(Data provided):
(** * Page-block isolation (mm/page_isolation.c)

    A shallow embedding of the CMA page-isolation range driver and range
    verifier of mm/page_isolation.c and of their legacy counterparts,
    together with the properties of its specification.

    Conventions of the embedding.
    - A [struct page *] is represented by the frame number of the page it
      points to ([pfn_to_page] and [page_to_pfn] are the identity); the NULL
      pointer is [None].
    - [unsigned long] values are integers in [0, 2^BITS_PER_LONG); every
      addition the code performs on them is followed by [ulong].
    - The code runs under the zone spinlock or between two critical
      sections; the embedding is sequential, [spin_lock_irqsave] and
      [spin_unlock_irqrestore] have no counterpart, and [cma_log] and
      [dump_page] (diagnostics only) are dropped.
    - Loops that the C code bounds only by its data are given a fuel
      argument; [None] / [OutOfFuel] means the fuel was not enough. *)

From Stdlib Require Import ZArith Lia.
From stdpp Require Import base numbers option list gmap fin_maps.

Local Open Scope Z_scope.

(** ** Data model *)

(** The pageblock migration types of the specification's data model. *)
Inductive migratetype :=
| MIGRATE_UNMOVABLE
| MIGRATE_RECLAIMABLE
| MIGRATE_MOVABLE
| MIGRATE_CMA
| MIGRATE_ISOLATE.

#[global] Instance migratetype_eq_dec : EqDecision migratetype.
Proof. solve_decision. Defined.

(** The integer value of a migration type, as stored in an [unsigned long]
    such as [page->private].  The enum is declared in a header that is not
    part of the sources at hand; only the injectivity of the numbering is
    ever used. *)
Definition migratetype_val (mt : migratetype) : Z :=
  match mt with
  | MIGRATE_UNMOVABLE => 0
  | MIGRATE_RECLAIMABLE => 1
  | MIGRATE_MOVABLE => 2
  | MIGRATE_CMA => 4
  | MIGRATE_ISOLATE => 5
  end.

Definition migratetype_of_val (v : Z) : migratetype :=
  match v with
  | 1 => MIGRATE_RECLAIMABLE
  | 2 => MIGRATE_MOVABLE
  | 4 => MIGRATE_CMA
  | 5 => MIGRATE_ISOLATE
  | _ => MIGRATE_UNMOVABLE
  end.

#[global] Instance migratetype_countable : Countable migratetype :=
  inj_countable' migratetype_val migratetype_of_val
    (fun mt => match mt with
               | MIGRATE_UNMOVABLE | MIGRATE_RECLAIMABLE | MIGRATE_MOVABLE
               | MIGRATE_CMA | MIGRATE_ISOLATE => eq_refl
               end).

(** The fields of [struct page] that the isolation code reads, named after
    the accessors it reads them with.  The buddy order is a field of its
    own, as in the specification's data model, whatever slot of the page
    the allocator keeps it in.  [free_list] is the migration type of the
    zone free list the page is linked on while it is in the buddy system
    (free lists are keyed by order and migration type, and a free page is
    on exactly one of them). *)
Record page := Page {
  page_count : Z;
  page_private : Z;
  get_freepage_migratetype : migratetype;
  PageBuddy : bool;
  page_order : nat;
  PageHWPoison : bool;
  free_list : migratetype
}.

#[global] Instance page_eq_dec : EqDecision page.
Proof. solve_decision. Defined.

(** A zone: the page records of its valid frames (a frame without a record
    is absent, [pfn_valid_within] is false on it), the pageblock
    migration-type labels keyed by pageblock number, and the per-migrate-type
    free-page counters. *)
Record zone := Zone {
  mem_map : gmap Z page;
  pageblock_flags : gmap Z migratetype;
  vm_stat : gmap migratetype Z
}.

#[global] Instance zone_eq_dec : EqDecision zone.
Proof. solve_decision. Defined.

(** Calls that the range driver and the range verifier make on the
    isolation primitive and on the free-list mover, in program order. *)
Inductive call :=
| call_set_migratetype_isolate_cma (pg : Z) (skip_hwpoisoned_pages : bool)
| call_unset_migratetype_isolate_cma (pg : Z) (mt : migratetype)
| call_move_freepages (start_page end_page : Z) (mt : migratetype).

#[global] Instance call_eq_dec : EqDecision call.
Proof. solve_decision. Defined.

(** What a call of a range operation can do: return to its caller, stop in
    [BUG_ON], or (in the embedding only) run out of fuel.  [Bug] records the
    zone and the calls made up to the abort. *)
Inductive outcome (A : Type) :=
| Returns (ret : A) (z : zone) (log : list call)
| Bug (z : zone) (log : list call)
| OutOfFuel.
Arguments Returns {A} ret z log.
Arguments Bug {A} z log.
Arguments OutOfFuel {A}.

Definition EBUSY : Z := 16.

(** [unsigned long] on the 32-bit ARM target of this tree. *)
Definition BITS_PER_LONG : Z := 32.

Definition ulong (x : Z) : Z := x mod 2 ^ BITS_PER_LONG.

Definition pfn_valid_within (z : zone) (pfn : Z) : bool :=
  bool_decide (is_Some (mem_map z !! pfn)).

(** [1 << page_order(page)]; the shift is an [int] shift, exact for every
    order below 31 (buddy orders are below MAX_ORDER = 11). *)
Definition order_nr_pages (pg : page) : Z := Z.shiftl 1 (Z.of_nat (page_order pg)).

(** Calls that the legacy range driver makes on its two primitives. *)
Inductive legacy_call :=
| call_set_migratetype_isolate (pg : Z)
| call_unset_migratetype_isolate (pg : Z).

#[global] Instance legacy_call_eq_dec : EqDecision legacy_call.
Proof. solve_decision. Defined.

(** [outcome] for the legacy range driver, with its own calls. *)
Inductive legacy_outcome :=
| LegacyReturns (ret : Z) (z : zone) (log : list legacy_call)
| LegacyBug (z : zone) (log : list legacy_call)
| LegacyOutOfFuel.

Section page_isolation.

(** Build constant: [pageblock_nr_pages] is [1 << pageblock_order]. *)
Variable pageblock_order : nat.

(** The allocator's predicate deciding whether a pageblock holds a page
    that cannot be migrated; the specification leaves it abstract. *)
Variable has_unmovable_pages : zone -> Z -> bool -> bool.

Definition pageblock_nr_pages : Z := Z.shiftl 1 (Z.of_nat pageblock_order).

(** *** Pageblock map accessor *)

Definition pageblock_nr (pfn : Z) : Z := Z.shiftr pfn (Z.of_nat pageblock_order).

(** Modelled from the spec: [get_pageblock_migratetype] (4.A), the label of
    the pageblock containing the page.  A pageblock whose label was never
    written reads as the all-zero bit pattern. *)
Definition get_pageblock_migratetype (z : zone) (pg : Z) : migratetype :=
  default MIGRATE_UNMOVABLE (pageblock_flags z !! pageblock_nr pg).

(** Modelled from the spec: [set_pageblock_migratetype] (4.A). *)
Definition set_pageblock_migratetype (z : zone) (pg : Z) (mt : migratetype) : zone :=
  Zone (mem_map z) (<[pageblock_nr pg := mt]> (pageblock_flags z)) (vm_stat z).

(** *** Free-list mover *)

Definition in_extent (first last pfn : Z) : bool :=
  (first <=? pfn) && (pfn <=? last).

(** One page handled by the mover: a page in the buddy system is relinked
    on the free list of [mt] and its freepage-migratetype hint is stamped;
    any other page is left alone. *)
Definition move_page (mt : migratetype) (pg : page) : page :=
  if PageBuddy pg
  then Page (page_count pg) (page_private pg) mt true (page_order pg)
            (PageHWPoison pg) mt
  else pg.

(** Modelled from the spec: [move_freepages] (4.B) relocates every free
    page whose frame lies in the inclusive extent [first..last] to the free
    list of [mt] and stamps its hint; it returns the number of frames
    relocated, the sum of [2^order] over the moved extents. *)
Definition move_freepages (z : zone) (first last : Z) (mt : migratetype) : zone * Z :=
  (Zone (map_imap (fun pfn pg =>
                     Some (if in_extent first last pfn then move_page mt pg else pg))
                  (mem_map z))
        (pageblock_flags z) (vm_stat z),
   map_fold (fun pfn pg n =>
               if in_extent first last pfn && PageBuddy pg
               then n + order_nr_pages pg else n)
            0 (mem_map z)).

(** Modelled from the spec: [move_freepages_block] (4.B), the mover applied
    to the whole pageblock containing [pg]. *)
Definition move_freepages_block (z : zone) (pg : Z) (mt : migratetype) : zone * Z :=
  let start_pfn := Z.shiftl (pageblock_nr pg) (Z.of_nat pageblock_order) in
  move_freepages z start_pfn (start_pfn + pageblock_nr_pages - 1) mt.

(** Modelled from the spec: [__mod_zone_freepage_state], the free-page
    counter update hook, adds [nr_pages] to the counter of [mt]. *)
Definition __mod_zone_freepage_state (z : zone) (nr_pages : Z) (mt : migratetype) : zone :=
  Zone (mem_map z) (pageblock_flags z)
       (<[mt := default 0 (vm_stat z !! mt) + nr_pages]> (vm_stat z)).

(Exercise directions): Using the data above, repeat exactly the lines that begin at the line with "sections; the embedding" and end at the line with "(** The integer", both ends included.

(Result of the exercise):
      sections; the embedding is sequential, [spin_lock_irqsave] and
      [spin_unlock_irqrestore] have no counterpart, and [cma_log] and
      [dump_page] (diagnostics only) are dropped.
    - Loops that the C code bounds only by its data are given a fuel
      argument; [None] / [OutOfFuel] means the fuel was not enough. *)

From Stdlib Require Import ZArith Lia.
From stdpp Require Import base numbers option list gmap fin_maps.

Local Open Scope Z_scope.

(** ** Data model *)

(** The pageblock migration types of the specification's data model. *)
Inductive migratetype :=
| MIGRATE_UNMOVABLE
| MIGRATE_RECLAIMABLE
| MIGRATE_MOVABLE
| MIGRATE_CMA
| MIGRATE_ISOLATE.

#[global] Instance migratetype_eq_dec : EqDecision migratetype.
Proof. solve_decision. Defined.

(** The integer value of a migration type, as stored in an [unsigned long]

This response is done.